校長挨拶

ご挨拶
 岡山一宮高等学校は、昭和55年4月に岡山市内の普通科総合選抜校として開校し、平成11年には理数科を設置、今年で創立38年目を迎えました。本校を巣立った生徒は13,845名となり、国内外で活躍しています。諸先輩は、自分の可能性を信じ、困難にも挑戦する「フロンティア精神」を合い言葉に不断の努力を続け、活気に溢れる素晴らしい学校を創り上げてきました。 今日、生徒たちは「自主自立」「文武不岐」の校風を大切にし、勉強のみならず、部活動、生徒会活動、社会貢献活動やボランティア等を通じて将来の選択肢を広げています。本校の目指す生徒像は「高い志を持って仲間とともに学びあい、未来を切り拓く生徒」であり、教職員は生徒の学力向上と進路実現、自己肯定感の高揚を図り手厚く支援しています。

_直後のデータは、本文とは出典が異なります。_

(** X8. When the channel loop of [auto_cc] returns, it has posted exactly
    one comment on the case for every tracked channel, in the order of the
    channels, whether or not any address was subscribed for that channel. *)
Theorem one_comment_per_channel (case_num : string) (org_id : option string)
  (folders : list string) (project_id : string) (channels : list string)
  (s : locals W) :
  outcome_of
    (channel_loop env case_num org_id folders project_id channels s)
    = Ok tt ->
  commented_channels
    (log_of (channel_loop env case_num org_id folders project_id channels s))
  = channels.
Proof.
  revert s. induction channels as [| channel rest IH]; intros s Hok;
    [reflexivity |].
  destruct (channel_loop env case_num org_id folders project_id
              (channel :: rest) s) as [l [o s']] eqn:Hrun.
  unfold outcome_of, log_of in *. cbn [fst snd] in *. subst o.
  cbn [channel_loop] in Hrun. apply bind_inv in Hrun.
  destruct Hrun as [(l1 & [] & s1 & l2 & H1 & Hrun & ->) | (e & _ & [=])].
  rewrite commented_channels_app.
  pose proof (channel_step_comments_once case_num org_id folders project_id
                channel s) as Hstep.
  unfold outcome_of, log_of in Hstep. rewrite H1 in Hstep.
  cbn [fst snd] in Hstep. rewrite (Hstep eq_refl).
  specialize (IH s1). unfold outcome_of, log_of in IH. rewrite Hrun in IH.
  cbn [fst snd] in IH. rewrite (IH eq_refl). reflexivity.
Qed.

End CaseComment.

(** ** Fetching and parsing *)

Section Fetching.

Context {W raw : Type} (env : Env W raw).

(** X9. When the search of the open cases raises [BrokenPipeError], the
    iteration logs the error, sleeps 5 seconds and ends: nothing is parsed,
    written, deleted or notified. The loop then runs its next iteration,
    in test mode too. *)
Theorem fetch_failure_defers_the_cycle (is_test : bool) (s : locals W)
  (w2 : W) :
  search_execute env (snd (get_firestore_cases env (world s)))
    = (Raise BrokenPipeError, w2) ->
  let s' := mkLocals (sleep env 5 w2) (guid s) (first_doc_in s) in
  cycle env is_test s
    = ([AGetCases; ASearch; ALog BrokenPipeError; ASleep 5],
       (Ok Continue, s'))
  /\ forall fuel,
       log_of (case_updates env (S fuel) is_test s)
         = [AGetCases; ASearch; ALog BrokenPipeError; ASleep 5]
           ++ log_of (case_updates env fuel is_test s')
       /\ outcome_of (case_updates env (S fuel) is_test s)
          = outcome_of (case_updates env fuel is_test s').
Proof.
  intros Hsearch s'.
  assert (Hcycle : cycle env is_test s
            = ([AGetCases; ASearch; ALog BrokenPipeError; ASleep 5],
               (Ok Continue, s'))).
  { unfold cycle. unfold bind at 1. unfold call at 1.
    destruct (get_firestore_cases env (world s)) as [cases w1].
    cbn [snd] in Hsearch.
    unfold bind at 1. unfold attempt at 1. unfold call at 1. cbn [world].
    rewrite Hsearch. reflexivity. }
  split; [exact Hcycle |].
  intro fuel.
  assert (Hloop : case_updates env (S fuel) is_test s
            = ([AGetCases; ASearch; ALog BrokenPipeError; ASleep 5]
               ++ fst (case_updates env fuel is_test s'),
               snd (case_updates env fuel is_test s'))).
  { cbn [case_updates]. unfold bind at 1. rewrite Hcycle.
    destruct (case_updates env fuel is_test s') as [l os]. reflexivity. }
  rewrite Hloop. split; reflexivity.
Qed.

Lemma all_parsed_length (resp : list raw) (w w' : W) (parsed : list case) :
  all_parsed env resp w = Some (parsed, w') ->
  List.length parsed = List.length resp.
Proof.
  revert w parsed. induction resp as [| c rest IH]; intros w parsed H.
  - injection H as <- _. reflexivity.
  - cbn [all_parsed] in H.
    destruct (SupportCase env c w) as [[temp_case | e] w1]; [| discriminate].
    destruct (all_parsed env rest w1) as [[l w2] |] eqn:Hrest;
      [| discriminate].
    injection H as <- <-. cbn [List.length]. f_equal. eapply IH. exact Hrest.
Qed.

 スーパーサイエンスハイスクール(SSH)は本校の代名詞となっています。平成26年度からV期目の研究指定を受け、「科学技術イノベーションを担う人材の育成」を目標に、将来、生徒たちが文系理系を問わず他の専門分野の人たちと協働してイノベーション(新たな価値の創造や変革)を起こせるように、高大接続の視点で、その基礎となる8つの力(「オクト-スキルズ」)を伸ばす指導方法(岡山一宮メソッド)を開発しています。
 科学英語発表力を生かした海外研修と交流事業を行っており、理数科全員が所属する科学部は小中学生向けボランティアでSSHの成果普及に努めています。昨年度、文部科学省から「これまでの努力を継続することによって、研究開発のねらいの達成が可能と判断される」という中間評価をいただきました。3年間の取組で課題も明確になり、今後は理数科で培った指導方法や支援体制を普通科にも生かし、課題研究への大学教員等の指導などを取り入れていきます。

 今春、卒業した第35期生も素晴らしい進学実績を残してくれました。AO・推薦入試で国公立大学へ進学する生徒も多く、課題研究を中心に生徒がSSHに取り組んだこと、身に付けた力が評価されています。今後、大学入試改革が進み、より多様な学力が評価される中で、本校の強みを生かした学力向上と進路指導に力を入れていきます。また、全体の底上げだけでなく、「出る杭」を伸ばして科学技術イノベーションの中核を担う理工系人材を輩出することも本校の使命と考えています。理数科卒業生も加えた研究者ネットワークの協力を得ながら、人材育成とキャリア教育への支援を仰ぎたいと思います。
 SSH校ならではの施設や設備がそろい、国内外から招いた先生に指導いただくなど、本物に触れる感動と出会えます。近隣の大学や小中学校との連携、ユネスコスクールの活動等、一高だからこそ可能な教育の機会をしっかり生かしてください。

 保護者、同窓生、地域の皆様方の期待により応えられるように、本校の教育活動をホームページで情報発信します。
 本年度も引き続き、岡山一宮高等学校を応援してくださいますよう、よろしくお願いいたします。